Dona Brites me persécuta ces jours passés pour me faire sortir de ma
chambre, et croyant me divertir, elle me mena promener sur le Balcon,
d'où l'on voit Mertola ; je la suivis, et je fus aussitôt frappée d'un
souvenir cruel, qui me fit pleurer tout le reste du jour : elle me
ramena, et je me jetai sur mon lit, où je fis mille réflexions sur le
peu d'apparence que je vois de guérir jamais : ce qu'on fait pour me
soulager aigrit ma douleur, et je retrouve dans les remèdes mêmes des
raisons particulières de m'affliger : je vous ai vu souvent passer en
ce lieu avec un air qui me charmait, et j'étais sur ce Balcon le jour
fatal que je commençai à sentir les premiers effets de ma Passion
malheureuse :
il me sembla que vous vouliez me plaire, quoique vous ne
me connussiez pas : je me persuadai que vous m'aviez remarquée entre
toutes celles qui étaient avec moi, je m'imaginai que lorsque vous vous
arrêtiez, vous étiez bien aise que je vous visse mieux, et j'admirasse
votre adresse, et votre bonne grâce, lorsque vous poussiez votre
cheval, j'étais surprise de quelque frayeur lorsque vous le faisiez
passer dans un endroit difficile : enfin je m'intéressais secrètement à
toutes vos actions, je sentais bien que vous ne m'étiez point
indifférent, et je prenais pour moi tout ce que vous faisiez :
Vous ne
connaissez que trop les suites de ces commencements, et quoique je
n'aie rien à ménager, je ne dois pas vous les écrire, de crainte de
vous rendre plus coupable, s'il est possible, que vous ne l'êtes, et
d'avoir à me reprocher tant d'efforts inutiles pour vous obliger à
m'être fidèle.
Vous ne le serez point : Puis-je espérer de mes lettres,
et de mes reproches ce que mon amour et mon abandonnement n'ont pu sur
votre ingratitude ? Je suis trop assurée de mon malheur, votre procédé
injuste ne me laisse pas la moindre raison d'en douter, et je dois tout
appréhender, puisque vous m'avez abandonnée.
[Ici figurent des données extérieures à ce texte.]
(* ===== verification/Relations.v ===== *)
(** Relationships between accounts ([crates/db/src/lib.rs]): local follows,
    blocks and mutes, the follows and blocks shared with remote actors, actor
    moves, domain suspension, and the private lists whose members are followed
    accounts.

    Every operation runs inside its caller's transaction.  The advisory locks of
    [lock_local_remote_relation] and of a list make the operations on one
    relation serial; they have no other effect and are not statements of the
    model.  Identifiers drawn with [Uuid::now_v7()] are fresh, and the account
    that makes a request exists; the other keys and constraints are modelled. *)
From S2P Require Import Prelude Core Text.
From S2P Require Jobs Notifications.

(** * Data *)

Inductive RemoteFollowState : Type := Pending | Accepted.

#[export] Instance RemoteFollowState_eq_dec : EqDecision RemoteFollowState.
Proof. solve_decision. Defined.

(** Rows of [local_follow], keyed by (follower, followed). *)
Record FollowRow := mkFollowRow {
  follow_id : uuid;
  follow_show_reblogs : bool;
  follow_notify : bool;
  follow_created_at : time;
  follow_updated_at : time;
}.

(** Rows of the two mute tables, keyed by (account, target). *)
Record MuteRow := mkMuteRow {
  mute_id : uuid;
  mute_notifications : bool;
  mute_expires_at : option time;
  mute_created_at : time;
  mute_updated_at : time;
}.

(** Rows of [remote_follow], keyed by (remote actor, local account). *)
Record RemoteFollowRow := mkRemoteFollowRow {
  rf_id : uuid;
  rf_remote : uuid;
  rf_local : uuid;
  rf_activity_id : string;
  rf_activity : JsonValue;
  rf_state : RemoteFollowState;
  rf_created_at : time;
  rf_updated_at : time;
}.

(** Rows of [remote_following], keyed by (local account, remote actor). *)
Record FollowingRow := mkFollowingRow {
  fg_id : uuid;
  fg_local : uuid;
  fg_remote : uuid;
  fg_activity_id : string;
  fg_state : RemoteFollowState;
  fg_show_reblogs : bool;
  fg_notify : bool;
  fg_deactivated_at : option time;
  fg_updated_at : time;
}.

(** Rows of the two tables of blocks shared with remote actors. *)
Record RemoteBlockRow := mkRemoteBlockRow {
  rb_id : uuid;
  rb_activity_id : string;
}.

Record RemoteActorRow := mkRemoteActorRow {
  actor_domain : text;
  actor_profile_created_at : option time;
  actor_deleted_at : option time;
  actor_moved_to : option uuid;
  actor_limited_at : option time;
  actor_suspended_at : option time;
  actor_created_at : time;
}.

(** The columns of [local_account] that the operations on other accounts read. *)
Record AccountRow := mkAccountRow {
  account_discoverable : bool;
  account_limited_at : option time;
  account_suspended_at : option time;
  account_created_at : time;
}.

Inductive ListRepliesPolicy : Type := PolicyNone | PolicyList | PolicyFollowed.

Record ListRow := mkListRow {
  list_id : uuid;
  list_owner : uuid;
  list_title : string;
  list_replies_policy : ListRepliesPolicy;
  list_exclusive : bool;
  list_created_at : time;
  list_updated_at : time;
}.

Record Db := mkDb {
  local_accounts : gmap uuid AccountRow;
  local_follows : gmap (uuid * uuid) FollowRow;
  local_blocks : gmap (uuid * uuid) uuid;
  local_mutes : gmap (uuid * uuid) MuteRow;
  remote_actors : gmap uuid RemoteActorRow;
  local_remote_blocks : gmap (uuid * uuid) RemoteBlockRow;
  remote_local_blocks : gmap (uuid * uuid) RemoteBlockRow;
  remote_mutes : gmap (uuid * uuid) MuteRow;
  remote_follows : gmap (uuid * uuid) RemoteFollowRow;
  remote_followings : gmap (uuid * uuid) FollowingRow;
  lists : gmap uuid ListRow;
  list_local_members : gmap (uuid * uuid) uuid;
  list_remote_members : gmap (uuid * uuid) uuid;
  notification_db : Notifications.Db;
}.
Lemma accept_remote_following_ok r aid w d b w' d' :
  relations_ok d -> accept_remote_following r aid w d = (Ok b, w', d') -> relations_ok d'.
Proof.
  intros [K1 K2 K3 K4 K5] Hrun. unfold accept_remote_following in Hrun.
  inv_bind Hrun now w1 d1 H1. injection H1 as _ _ <-.
  inv_bind Hrun d0 w0 d0' H0. injection H0 as <- <- <-.
  inv_bind Hrun u w2 d2 H2. injection H2 as _ _ <-. injection Hrun as _ _ <-.
  split; simpl; try done.
  - intros l x y Hb. destruct (K2 _ _ _ Hb) as [H1 H2].
    by rewrite lookup_update_where, H2.
  - intros lst x i Hx. destruct (K4 _ _ _ Hx) as (row & Hrow & [He|(f & Hf & Hde)]); [by eauto|].
    exists row. split; [done|]. right. rewrite lookup_update_where, Hf. simpl.
    destruct (following_of_activity _ _ _); eexists; by split.
  - intros k f. rewrite lookup_update_where. intros (g & Hg & ->)%fmap_Some.
    specialize (K5 _ _ Hg). by destruct (following_of_activity _ _ _).
Qed.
N'aurez-vous de charmes
que pour moi, et ne paraîtrez-vous pas agréable à d'autres yeux ?
Je
crois que je ne serai pas fâchée que les sentiments des autres
justifient les miens en quelque façon, et je voudrais que toutes les
femmes de France vous trouvassent aimable, qu'aucune ne vous aimât, et
qu'aucune ne vous plût : ce projet est ridicule, et impossible :
néanmoins, j'ai assez éprouvé que vous n'êtes guère capable d'un grand
entêtement, et que vous pourrez bien m'oublier sans aucun secours, et
sans y être contraint par une nouvelle Passion : peut-être, voudrais-je
que vous eussiez quelque prétexte raisonnable ?
Il est vrai que je
serais plus malheureuse, mais vous ne seriez pas si coupable : je vois
bien que vous demeurerez en France sans de grands plaisirs, avec une
entière liberté ; la fatigue d'un long voyage, quelque petite
bienséance, et la crainte de ne répondre pas à mes transports, vous
retiennent :
Ah ! ne m'appréhendez point ? Je me contenterai de vous
voir de temps en temps, et de savoir seulement que nous sommes en même
lieu : mais je me flatte, peut-être, et vous serez plus touché de la
rigueur et de la sévérité d'une autre, que vous ne l'avez été de mes
faveurs ; est-il possible que vous serez enflammé par de mauvais
traitements ?
Mais avant que de vous engager dans une grande Passion,
pensez bien à l'excès de mes douleurs, à l'incertitude de mes projets,
à la diversité de mes mouvements, à l'extravagance de mes Lettres, à
mes confiances, à mes désespoirs, à mes souhaits, à ma jalousie ? Ah !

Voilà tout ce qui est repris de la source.